Working NVIDIA NeMo 2.0 Framework on Amazon SageMaker HyperPod

This publish is cowritten with Abdullahi Olaoye, Akshit Arora and Eliuth Triana Isaza at NVIDIA.

As enterprises proceed to push the boundaries of generative AI, scalable and environment friendly mannequin coaching frameworks are important. The NVIDIA NeMo Framework supplies a strong, end-to-end resolution for growing, customizing, and deploying large-scale AI fashions, whereas Amazon SageMaker HyperPod delivers the distributed infrastructure wanted to deal with multi-GPU, multi-node workloads seamlessly.

On this weblog publish, we discover find out how to combine NeMo 2.0 with SageMaker HyperPod to allow environment friendly coaching of huge language fashions (LLMs). We cowl the setup course of and supply a step-by-step information to working a NeMo job on a SageMaker HyperPod cluster.

NVIDIA NeMo Framework Overview

The NVIDIA NeMo Framework is an end-to-end resolution for growing innovative generative AI fashions corresponding to LLMs, imaginative and prescient language fashions (VLMs), video and speech fashions, and others.

At its core, NeMo Framework supplies mannequin builders with:

Complete growth instruments: An entire ecosystem of instruments, scripts, and confirmed recipes that information customers by means of each section of the LLM lifecycle, from preliminary knowledge preparation to ultimate deployment.
Superior customization: Versatile customization choices that groups can use to tailor fashions to their particular use instances whereas sustaining peak efficiency.
Optimized infrastructure: Subtle multi-GPU and multi-node configurations that maximize computational effectivity for each language and picture purposes.
Enterprise-grade options with built-in capabilities together with:
- Superior parallelism methods
- Reminiscence optimization methods
- Distributed checkpointing
- Streamlined deployment pipelines

By consolidating these highly effective options right into a unified framework, NeMo considerably reduces the complexity and price related to generative AI growth.
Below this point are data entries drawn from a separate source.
Lemma first_line_unique a b x y :
  a +:+ nl +:+ x = b +:+ nl +:+ y →
  contains nl a = false → contains nl b = false → a = b ∧ x = y.
Proof.
  revert b. induction a as [|c a IH]; intros [|d b] Heq Ha Hb;
    rewrite ?app_cons, ?app_empty_l in Heq; unfold nl in Heq;
    rewrite ?app_cons, ?app_empty_l in Heq; simplify_eq.
  - done.
  - rewrite contains_nl_cons in Ha, Hb.
    apply orb_false_iff in Ha as [_ Ha]. apply orb_false_iff in Hb as [_ Hb].
    destruct (IH b) as [-> ->]; done.
Qed.

Lemma lead_in_one_line place_name :
  contains nl place_name = false → contains nl (places_lead_in place_name) = false.
Proof.
  intros H. unfold places_lead_in. by rewrite !contains_nl_app, H.
Qed.

(** The piece that follows the weather sentence keeps of a places
    rendering what comes after its first line. *)
Lemma and_places_of_rendering w place_name limit log places_info log' :
  PlacesAgent.get_places_info w place_name limit log = (Some places_info, log') →
  ∃ first_line places_list,
    places_info = first_line +:+ nl +:+ places_list
    ∧ contains nl first_line = false
    ∧ (contains nl place_name = false → first_line = places_lead_in place_name)
    ∧ TourismAIAgent.and_places places_info = connective_prefix +:+ nl +:+ places_list.
Proof.
  intros H. pose proof (places_info_has_newline _ _ _ _ _ _ H) as Hnl.
  destruct (split1_first_line _ Hnl) as (first_line & places_list & Heq & Hfirst & Hsplit).
  exists first_line, places_list. split_and!; [done..| |].
  - intros Hplace. apply places_info_shape in H as (body & Hshape & _).
    rewrite Hshape in Heq. symmetry in Heq.
    by apply first_line_unique in Heq as [? _]; [|done|apply lead_in_one_line].
  - unfold TourismAIAgent.and_places. by rewrite Hnl, Hsplit.
Qed.
End FirstLine.

(** ** Both facets *)




(** ** A facet that fails *)

Lemma places_info_empty w place_name limit log lat lon log1 :
  NominatimClient.get_coordinates w place_name log = (Some (lat, lon), log1) →
  overpass w log1 lat lon = None ∨ overpass w log1 lat lon = Some [] →
  PlacesAgent.get_places_info w place_name limit log
  = (Some (places_lead_in place_name +:+ PyStr.nl
           +:+ "(No tourist attractions found in the database)"),
     log1 ++ [Overpass lat lon (overpass w log1 lat lon)]).
Proof.
  intros Hc Ho. unfold PlacesAgent.get_places_info.
  rewrite (bind_run _ _ _ _ _ Hc).
  unfold OverpassClient.get_tourist_attractions, OverpassClient.post, bind, ret.
  unfold places_lead_in. rewrite !app_assoc'.
  destruct Ho as [-> | ->]; [done|].
  unfold OverpassClient.slice_to. simpl. by rewrite take_nil.
Qed.

Lemma not_a_facet_sentence (facet : string) :
  "Could not retrieve tourist attractions for Bangalore."
  ≠ "Could not retrieve " +:+ facet +:+ " information for Bangalore.".
Proof.
  change "Could not retrieve tourist attractions for Bangalore."
    with ("Could not retrieve " +:+ "tourist attractions for Bangalore.").
  intros H. apply (inj (String.app "Could not retrieve ")) in H.
  do 34 (destruct facet as [|? facet];
         [rewrite app_empty_l in H; discriminate H
         |rewrite app_cons in H; injection H as _ H]).
  destruct facet; [rewrite app_empty_l in H | rewrite app_cons in H]; discriminate H.
Qed.

(** C4, as worded, fails in three ways.  In the free-text entry point a
    failing weather provider leaves no sentence of its kind: the answer for
    Bangalore is the generic one.  In the structured entry point the
    sentence for Places has other words, and a Places provider that fails
    gives the rendering of an empty list.  None of these answers is
    "Could not retrieve <facet> information for Bangalore.", whatever the
    facet is called. *)
Lemma failure_sentence_differs :
  let free_text :=
    fst (TourismAIAgent.process_query (Sample.providers true false (Some Sample.gardens))
           "What is the weather in Bangalore?" []) in
  let no_coordinates :=
    fst (TourismSystemOffline.process_query (Sample.providers false true (Some Sample.gardens))
           "Bangalore" false true []) in
  let no_places :=
    fst (TourismSystemOffline.process_query (Sample.providers true true None)
           "Bangalore" false true []) in
  TourismAIAgent.determine_intent "What is the weather in Bangalore?"
  = {| weather := true; places := false |}
  ∧ free_text = "I found Bangalore, but couldn't retrieve information. Please try again."
  ∧ no_coordinates = "Could not retrieve tourist attractions for Bangalore."
  ∧ no_places = "In Bangalore these are the places you can go, - - - - -" +:+ PyStr.nl
                +:+ "(No tourist attractions found in the database)"
  ∧ ∀ facet,
      let claimed := "Could not retrieve " +:+ facet +:+ " information for Bangalore." in
      free_text ≠ claimed ∧ no_coordinates ≠ claimed ∧ no_places ≠ claimed.
Proof.
  split_and!; [reflexivity..|].
  intros facet claimed. split_and!.
  - intros H. vm_compute in H. discriminate H.
  - apply not_a_facet_sentence.
  - intros H. vm_compute in H. discriminate H.
Qed.

(** C4 (amended).  In the structured [process_query], a Weather facet that
    brings nothing back is answered by "Could not retrieve weather
    information for <place>." in its position, and a Places facet for
    which the coordinates cannot be had by "Could not retrieve tourist
    attractions for <place>."; a Places provider that fails or finds
    nothing gives the rendering of the empty list.  The pieces are joined
    by one space, and the other facet is retrieved and rendered whatever
    became of the first.  In the free-text [process_query] a facet that
    fails leaves no piece: the other facet's rendering is the answer. *)
Theorem failed_facet_piece (w : world) (place_name : string) :
  (∀ log0 log1,
     TourismSystemOffline.get_weather_info w place_name log0 = (None, log1) →
     TourismSystemOffline.process_query w place_name true false log0
     = (weather_failure place_name, log1)
     ∧ ∀ places_info log2,
         TourismSystemOffline.get_places_info w place_name 5 log1 = (places_info, log2) →
         TourismSystemOffline.process_query w place_name true true log0
         = (weather_failure place_name +:+ " "
            +:+ offline_places_piece place_name true places_info, log2))
  ∧ (∀ log0 log1,
       TourismSystemOffline.get_places_info w place_name 5 log0 = (None, log1) →
       TourismSystemOffline.process_query w place_name false true log0
       = (places_failure place_name, log1))
  ∧ (∀ log0 log1 log2 weather_info,
       TourismSystemOffline.get_weather_info w place_name log0 = (weather_info, log1) →
       TourismSystemOffline.get_places_info w place_name 5 log1 = (None, log2) →
       TourismSystemOffline.process_query w place_name true true log0
       = (offline_weather_piece place_name weather_info +:+ " "
          +:+ places_failure place_name, log2))
  ∧ (∀ limit log lat lon log1,
       NominatimClient.get_coordinates w place_name log = (Some (lat, lon), log1) →
       overpass w log1 lat lon = None ∨ overpass w log1 lat lon = Some [] →
       fst (TourismSystemOffline.get_places_info w place_name limit log)
       = Some (places_lead_in place_name +:+ PyStr.nl
               +:+ "(No tourist attractions found in the database)"))
  ∧ (∀ user_input log0 log1 log2 log3 log4 record message weather_info places_info,
       TourismAIAgent.extract_place_name w user_input log0 = (Some place_name, log1) →
       NominatimClient.verify_place_exists w place_name true log1
       = ((true, record, message), log2) →
       (if weather (TourismAIAgent.determine_intent user_input)
        then WeatherAgent.get_weather_info w place_name else ret None) log2
       = (weather_info, log3) →
       (if places (TourismAIAgent.determine_intent user_input)
        then PlacesAgent.get_places_info w place_name 5 else ret None) log3
       = (places_info, log4) →
       (weather_info = None → ∀ info, places_info = Some info →
        TourismAIAgent.process_query w user_input log0 = (info, log4))
       ∧ (places_info = None → ∀ sentence, weather_info = Some sentence →
          TourismAIAgent.process_query w user_input log0 = (sentence, log4))).
Proof.
  split_and!.
  - intros log0 log1 Hw. split.
    + by rewrite (offline_answer_weather _ _ _ _ _ Hw).
    + intros places_info log2 Hp. by rewrite (offline_answer_both _ _ _ _ _ _ _ Hw Hp).
  - intros log0 log1 Hp. by rewrite (offline_answer_places _ _ _ _ _ Hp).
  - intros log0 log1 log2 weather_info Hw Hp.
    by rewrite (offline_answer_both _ _ _ _ _ _ _ Hw Hp).
  - intros limit log lat lon log1 Hc Ho. rewrite offline_places_info_eq.
    by rewrite (places_info_empty _ _ _ _ _ _ _ Hc Ho).
  - intros user_input log0 log1 log2 log3 log4 record message weather_info places_info
      Hextract Hverify Hw Hp.
    rewrite (agent_answer_run _ _ _ _ _ _ _ _ Hextract Hverify _ _ _ _ Hw Hp).
    split; [intros -> info -> | intros -> sentence ->]; done.
Qed.

Lemma failed_facet_piece_witness :
  TourismSystemOffline.process_query (Sample.providers true false (Some Sample.gardens))
    "Bangalore" true false []
  = ("Could not retrieve weather information for Bangalore.",
     [Geocode "Bangalore" false (Some [Sample.bangalore]);
      Forecast (13 # 1)%Q (155 # 2)%Q None])
  ∧ ∀ places_info log2,
      TourismSystemOffline.get_places_info (Sample.providers true false (Some Sample.gardens))
        "Bangalore" 5
        [Geocode "Bangalore" false (Some [Sample.bangalore]);
         Forecast (13 # 1)%Q (155 # 2)%Q None]
      = (places_info, log2) →
      TourismSystemOffline.process_query (Sample.providers true false (Some Sample.gardens))
        "Bangalore" true true []
      = (weather_failure "Bangalore" +:+ " "
         +:+ offline_places_piece "Bangalore" true places_info, log2).
Proof.
  apply (proj1 (failed_facet_piece (Sample.providers true false (Some Sample.gardens))
                  "Bangalore") []).
  reflexivity.
Defined.

Example weather_down_places_up :
  fst (TourismSystemOffline.process_query (Sample.providers true false (Some Sample.gardens))
         "Bangalore" true true [])
  = "Could not retrieve weather information for Bangalore. And these are the places you can go: - - - - -"
    +:+ PyStr.nl +:+ "Lalbagh" +:+ PyStr.nl +:+ "Cubbon Park".
Proof. vm_compute. reflexivity. Qed.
NeMo Framework 2.0 is a versatile, IDE-independent Python-based framework that allows versatile integration in every developer’s workflow. The framework supplies capabilities corresponding to code completion, sort checking and programmatic extensions and configuration customization. The NeMo Framework contains NeMo-Run, a library designed to that streamline the configuration, execution, and administration of machine studying experiments throughout numerous computing environments.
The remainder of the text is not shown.